La preocupación aparece tras los contagios vinculados al barco que partió desde Ushuaia, y la particularidad de la cepa confirmada. Hay tres muertos.
El brote de hantavirus detectado a bordo del crucero MV Hondius - que había zarpado en abril desde Tierra del Fuego - ya dejó tres muertos, varios contagios y pasajeros aislados en distintos puntos del mundo. Lo que comenzó como una emergencia sanitaria dentro de una expedición marítima terminó en un operativo internacional de vigilancia epidemiológica que involucra hospitales, cuarentena, aislamiento y controles en al menos siete países.
La situación mantiene en alerta a organismos sanitarios de Europa y América del Norte debido a una característica que diferencia a la cepa Andes de otros hantavirus conocidos: su capacidad de transmitirse entre personas.
Hasta el momento, el brote ya provocó tres muertes, siete contagios confirmados y varios casos sospechosos distribuidos entre pasajeros y tripulantes del barco, que había partido desde Ushuaia el 1° de abril rumbo al Atlántico Sur y zonas antárticas.
En este preocupante contexto, la Organización Mundial de la Salud (OMS) insiste en la necesidad de mantener estrictos aislamientos y seguimientos prolongados para todos los contactos estrechos.
La emergencia sanitaria por hantavirus ya involucra directamente a Países Bajos, Alemania, Reino Unido, Suiza, Francia, Estados Unidos y Sudáfrica, además de otros territorios donde hubo escalas o traslados médicos vinculados al crucero.
Las primeras víctimas fueron un matrimonio neerlandés que había recorrido Sudamérica antes de embarcar en Ushuaia. El hombre comenzó con síntomas el 6 de abril y murió pocos días después durante una escala en la isla Santa Elena.
Su esposa también abandonó el barco tras sentirse mal y murió en un hospital sudafricano. Las pruebas confirmaron la infección por la cepa Andes. Y el tercer fallecimiento corresponde a una pasajera alemana que desarrolló neumonía mientras permanecía dentro del crucero.
La OMS explicó que el riesgo de contagio resulta más alto durante los primeros días de síntomas, motivo por el cual recomendó cuarentenas estrictas y monitoreo permanente de todas las personas que mantuvieron contacto cercano con los infectados.
Uno de los elementos que más preocupa a los especialistas es el largo período de incubación del virus.
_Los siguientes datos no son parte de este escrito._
(* ===== verification/Session.v ===== *)
(** * Session: the client's login state and its routes

    [frontend/src/context/AuthContext.js] keeps the session in three
    places: the React state [token] (with [user] and [loading]),
    [localStorage] under ['token'], and axios's default [Authorization]
    header.  Two effects run whenever [token] changes.  The first sets or
    deletes the header.  The second, when there is a token, asks
    [GET /api/auth/profile] for the user and logs out if that fails.
    [login], [register], [updateProfile] and [logout] are the four ways the
    pages change the session.

    The model is a [session] record and one function per handler.  The
    effects are [on_token_change], run after a handler exactly when it
    changed the token, as React does.  The backend answers are section
    variables ([api_profile], [api_login], ...).  [profile_route] is the
    real backend answer to the profile request: the [auth] middleware
    followed by [getProfile].  [Register.js], [Profile.js], [Header.js] and
    the route table of [App.js] are modelled by what they send and where
    they lead.  [App.js] imports [Login], [Layout] and [ProtectedRoute],
    which are not in the repository, so the guard of a protected route is
    recorded but not modelled. *)

From S2P Require Import Prelude Js Booking Auth Users.
Open Scope Z_scope.
Open Scope maid_scope.

(** ** State *)

Record session : Type := mkSession {
  s_user : option user_doc;
  s_token : option string;
  s_loading : bool;
  s_storage : option string;   (* localStorage.getItem('token') *)
  s_header : option string     (* axios.defaults.headers.common.Authorization *)
}.

(** [if (token)]: a stored token is truthy unless it is the empty string. *)
Definition token_truthy (t : option string) : bool :=
  match t with Some x => negb (String.eqb x "") | None => false end.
Según detallaron las autoridades sanitarias, los síntomas pueden aparecer hasta seis semanas después de la exposición.
Eso obliga a mantener vigilancia epidemiológica prolongada sobre pasajeros y tripulantes que actualmente se encuentran dispersos en distintos países. Aunque la OMS aclaró que el escenario “no es comparable” con la pandemia de covid-19, el organismo reconoció que todavía podrían surgir nuevos casos vinculados al crucero.
Las autoridades sanitarias además remarcan que la cepa Andes es la única variante conocida de hantavirus con capacidad de transmisión interpersonal.
El hantavirus es una enfermedad zoonótica transmitida principalmente mediante contacto con saliva, orina o heces de roedores infectados. La variante Andes, detectada en este brote, circula en América del Sur y presenta antecedentes especialmente en Argentina y Chile.
Los cuadros suelen comenzar con fiebre, dolores musculares y malestar general. Sin embargo, algunos pacientes evolucionan rápidamente hacia neumonías graves y complicaciones respiratorias severas. Actualmente no existe una vacuna específica ni un tratamiento antiviral dirigido contra la enfermedad.
Pese a la preocupación internacional, distintos gobiernos insisten en que el riesgo para la población general continúa siendo bajo.
De todos modos, el brote de hantavirus del MV Hondius volvió a poner en discusión la importancia de la cooperación sanitaria internacional frente a enfermedades emergentes y episodios con potencial de expansión global.